Pour Ali Sedjari, professeur à l’Université  Mohammed V et titulaire de la chaire UNESCO des droits de l’Homme, le chef du gouvernement passe son temps à «apaiser et rassurer». «Benkirane est toujours dans le temps des mots et des paroles. Il n’est pas du tout dans le temps de l’action et de la décision. Ce ne sont pas les mots qui vont taire les inquiétudes et surtout redresser la barre pour faire face à la crise. Les discours démagogiques sont la pire réponse à apporter aux inquiétudes de l’opinion publique. On rassure par des projets et, surtout, une vision claire et cohérente. Il faut bien l’admettre, et les institutions financières internationales nous le signifient presque tous les jours, nous naviguons à vue. Après une année de pouvoir, ce gouvernement ne fait avancer aucun dossier. La gestion des politiques publiques ne s’invente pas», explique-t-il. Problème d’inexpérience pour les uns, d’incompétence pour les autres et un constat identique pour le plus grand nombre : la machine gouvernementale est grippée. Entre une seule et unique loi organique adoptée sur les 18 qui doivent construire le nouvel édifice  institutionnel et une session parlementaire qui s’achève avec l’adoption de 36 projets de loi à peine, le maigre bilan témoigne d’une incapacité à gouverner. « Voici un gouvernement qui rassure mais qui n’affronte pas la vérité. Vérité d’un niveau de vie qui se détériore, d’un enseignement malade de lui-même, d’un système de santé défaillant, d’un taux de chômage galopant. Selon la dernière enquête de conjoncture du Haut commissariat au plan, plus de 70% des ménages prévoient une hausse du nombre de chômeurs pour les 12 mois à venir. Face à tous ces problèmes, il n’y a pas le début de commencement de proposition ou de solution.
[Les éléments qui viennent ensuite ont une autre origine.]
Lemma default_valid : app_valid app_default.
Proof.
  split; unfold op_index; cbn [app_default registrations sessions last_applied retained_keys retained_payload_bytes];
    try (intros *; rewrite lookup_empty; done).
  - apply N.le_0_l.
  - by rewrite map_total_empty.
  - by rewrite map_total_empty.
  - split; cbn; lia.
  - apply N.le_0_l.
Qed.

Lemma session_ok_mono id applied applied' session :
  applied <= applied' -> session_ok id applied session -> session_ok id applied' session.
Proof.
  intros Hle [Hid Hreg Hcl Hlen Hrec]. split; [lia|done| |done|].
  - intros result Hr. destruct (Hcl result Hr) as (i & ? & ?). exists i. split; [done|lia].
  - intros key record Hk. destruct (Hrec key record Hk) as [? ? ? ? (i & ? & ? & ? & ?)]. split; try done.
    exists i. split; [done|]. split; [done|]. split; [lia|done].
Qed.

Lemma op_below s id o i : app_valid s -> op_index s id o = Some i -> 0 < i <= last_applied s.
Proof.
  intros Hv Hi. unfold op_index in Hi. destruct (sessions s !! id) as [session|] eqn:Hs; [|done].
  destruct (av_session s Hv id session Hs) as [Hid Hreg Hcl Hlen Hrec]. cbn in Hi. destruct o as [| |key]; cbn in Hi.
  - by injection Hi as <-.
  - unfold close_index in Hi. destruct (closed session) as [r|]; [|done].
    destruct (Hcl r eq_refl) as (j & -> & ?). injection Hi as <-. lia.
  - destruct (session_keys session !! key) as [record|] eqn:Hk; [|done].
    destruct (Hrec key record Hk) as [_ _ _ _ (j & Hr & ? & ? & ?)]. cbn in Hi. rewrite Hr in Hi.
    injection Hi as <-. lia.
Qed.

Lemma next_index s index : checked_add (last_applied s) 1 = Some index ->
  index = last_applied s + 1 /\ index <= u64_max.
Proof. intros [-> ?]%checked_add_Some. done. Qed.

Lemma fresh_session s index : app_valid s -> last_applied s < index -> sessions s !! index = None.
Proof.
  intros Hv Hi. destruct (sessions s !! index) as [session|] eqn:E; [|done].
  pose proof (so_id _ _ _ (av_session s Hv index session E)). lia.
Qed.

(** Values and the applied index. *)
Lemma valid_values s index m :
  app_valid s -> last_applied s <= index -> index <= u64_max ->
  app_valid (s <| values := m |> <| last_applied := index |>).
Proof.
  intros [] Hle Hmax. split; try done. intros id session Hs. cbn in Hs |- *.
  eapply session_ok_mono; [done|eauto].
Qed.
Les urgences sont là et le PJD ne peut rester indéfiniment dans l’apprentissage du pouvoir. Du temps de l’opposition, les islamistes du PJD étaient préoccupés par des choses extra-politiques, ils étaient dans l’irrationnel à travers l’instrumentalisation de la religion. Aujourd’hui, ils doivent comprendre que les politiques publiques ne peuvent réussir que dans le rationnel. Gouverner, c’est d’abord agir et décider. Or la seule décision qui a été prise jusque-là, c’est l’augmentation des prix de l’essence et du gasoil », fait remarquer Ali Sedjari qui, dans la foulée, fustige l’incapacité du gouvernement à hiérarchiser les priorités.
La crise s’est installée, et pour longtemps encore. Les querelles politiciennes, les joutes populistes, la méthode Coué ne viendront pas à bout du marasme économique. Pour les partis de l’opposition, il n’est pas question de cacher la poussière sous le tapis : il y a un problème grave au sein de la majorité gouvernementale. « Un problème grave qui paralyse l’action de l’Exécutif», soutient ce cacique du parti de la Rose. Il y a aussi un problème de leadership gouvernemental. En tout cas, l’universitaire Ali Sedjari se pose la question. «Le chef du gouvernement joue-t-il son rôle de leadership? C’est un rôle à la fois  pédagogique et intellectuel que l’on attend de lui. On attend de M. Benkirane qu’il gère aussi bien ses équipes que les conflits, qu’il fasse preuve d’inventivité et de créativité et, surtout, qu’il suscite la mobilisation autour de vrais projets. Faire du tintamarre médiatique sur fond de crocodiles n’a jamais été synonyme de mobilisation », conclut celui qui est titulaire de la chaire UNESCO des droits de l’Homme à l’Université Mohammed V de Rabat.